**WORK TO COMPLETE:** Go through the data below. Pull out every line that has the word "does".

**INFORMATION GIVEN:**
(** C9: every stream datagram built by [NewStreamDatagram] whose port fits
    sixteen bits and whose payload fits the length field is read back by
    [ParseStreamDatagram] with the same address and payload. *)
Theorem StreamDatagram_roundtrip (addr data : bytes) (sd : StreamDatagram) :
  NewStreamDatagram addr data = Ok sd ->
  0 <= Port (SAddr sd) < 65536 -> len data <= 2097151 ->
  exists bs, StreamDatagram_Bytes sd = Ok bs /\
    reads ParseStreamDatagram bs (mkDatagram zero (SAddr sd) data).
Proof.
  unfold NewStreamDatagram. rewrite outcome_bind_ok. intros (a & Ha & H) Hp Hd.
  destruct (bool_decide _ && _) eqn:E; [done|]. simplify_eq/=.
  apply (reads_StreamDatagram (mkStreamDatagram zero a data)); [|done].
  eapply ParseAddrSpec_wf; [done|done|].
  apply andb_false_iff in E as [E|E]; zify_bool; [|done].
  apply bool_decide_eq_false in E. revert E Ha. clear.
  unfold ParseAddrSpec. rewrite outcome_bind_ok. intros Hne ([h p] & _ & H).
  rewrite outcome_bind_ok in H. destruct H as (n & _ & H).
  do 2 try match type of H with context [if ?b then _ else _] => destruct b end;
    by simplify_eq/=.
Qed.

Lemma StreamDatagram_roundtrip_witness :
  exists sd bs, NewStreamDatagram (lit "example.com:80") (lit "hi") = Ok sd /\
    StreamDatagram_Bytes sd = Ok bs /\
    reads ParseStreamDatagram bs (mkDatagram zero (SAddr sd) (lit "hi")).
Proof.
  destruct (StreamDatagram_roundtrip (lit "example.com:80") (lit "hi")
    (mkStreamDatagram zero (mkAddrSpec (lit "example.com") [] 80 ATYPDomain) (lit "hi")))
    as (bs & H1 & H2); [reflexivity|simpl; lia|vm_compute; discriminate|].
  eexists _, bs. split; [reflexivity|]. split; [exact H1|exact H2].
Defined.

(** C10: the packet datagram codec, exactly.  For every address the wire format
    can carry, [ParseDatagram] on the bytes of a datagram returns the datagram
    itself when the address is IPv4; for IPv6 and domain addresses it does so
    only if there is a payload (and, for a domain, if the whole packet has
    eight bytes), and otherwise it answers "datagram to short". *)
Theorem Datagram_roundtrip (da : Datagram) :
  wf_addr (Addr da) ->
  exists bs, Datagram_Bytes da = Ok bs /\
    ParseDatagram bs =
      if datagram_accepts da then Ok da else Fail (ErrMsg "datagram to short").
Proof.
  destruct da as [rsv a data]. cbn [Addr].
  intros [x y z w p Hp|ip p Hl Hp|host p Hl Hp]; (eexists; split; [reflexivity|]).
  - etrans; [apply ParseDatagram_v4|]. by rewrite be16_port.
  - change (encode_head _ _ _ ++ _) with
      ([rsv; ATYPIPv6] ++ (To16 ip ++ port_bytes p) ++ data).
    rewrite To16_length, <- app_assoc by done.
    etrans; [by apply ParseDatagram_v6|]. by rewrite be16_port.
  - change (encode_head _ _ _ ++ _) with
      ([rsv; ATYPDomain; z2b (len host)] ++ (host ++ port_bytes p) ++ data).
    rewrite <- app_assoc.
    etrans; [by apply ParseDatagram_domain|]. by rewrite be16_port.
Qed.

Lemma Datagram_roundtrip_witness :
  let da := mkDatagram zero (mkAddrSpec (lit "a.b") [] 80 ATYPDomain) [] in
  exists bs, Datagram_Bytes da = Ok bs /\
    ParseDatagram bs = Fail (ErrMsg "datagram to short").
Proof.
  apply (Datagram_roundtrip (mkDatagram zero (mkAddrSpec (lit "a.b") [] 80 ATYPDomain) [])).
  apply wf_domain; simpl; lia.
Defined.

Lemma pdl_loop_indep (f : nat) (i acc : Z) : seg_indep (pdl_loop f i acc).
Proof.
  revert i acc. induction f as [|f IH]; intros i acc; [by intros r r' Hr|].
  cbn [pdl_loop]. cbv zeta. solve_indep.
Qed.

Lemma ParseDataLen_indep : seg_indep ParseDataLen.
Proof. intros r r' H. rewrite !ParseDataLen_rounds. by apply pdl_loop_indep. Qed.
#[export] Hint Resolve ParseDataLen_indep : indep.

(** Segmentation does not matter.  Each of the stream parsers returns the
    same result, and leaves equivalent input behind, on any two readers that
    deliver the same bytes and errors cut into different segments. *)
Theorem captain_seg_indep :
  seg_indep ParseDataLen /\ seg_indep ParseRequest /\ seg_indep ParseReply /\
  seg_indep ParseStreamDatagram.
Proof.
  split_and!; [apply ParseDataLen_indep|..];
    unfold ParseRequest, ParseReply, ParseStreamDatagram, parse_stream_addr;
    solve_indep.
Qed.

**THE ANSWER:**
    itself when the address is IPv4; for IPv6 and domain addresses it does so
(** Segmentation does not matter.  Each of the stream parsers returns the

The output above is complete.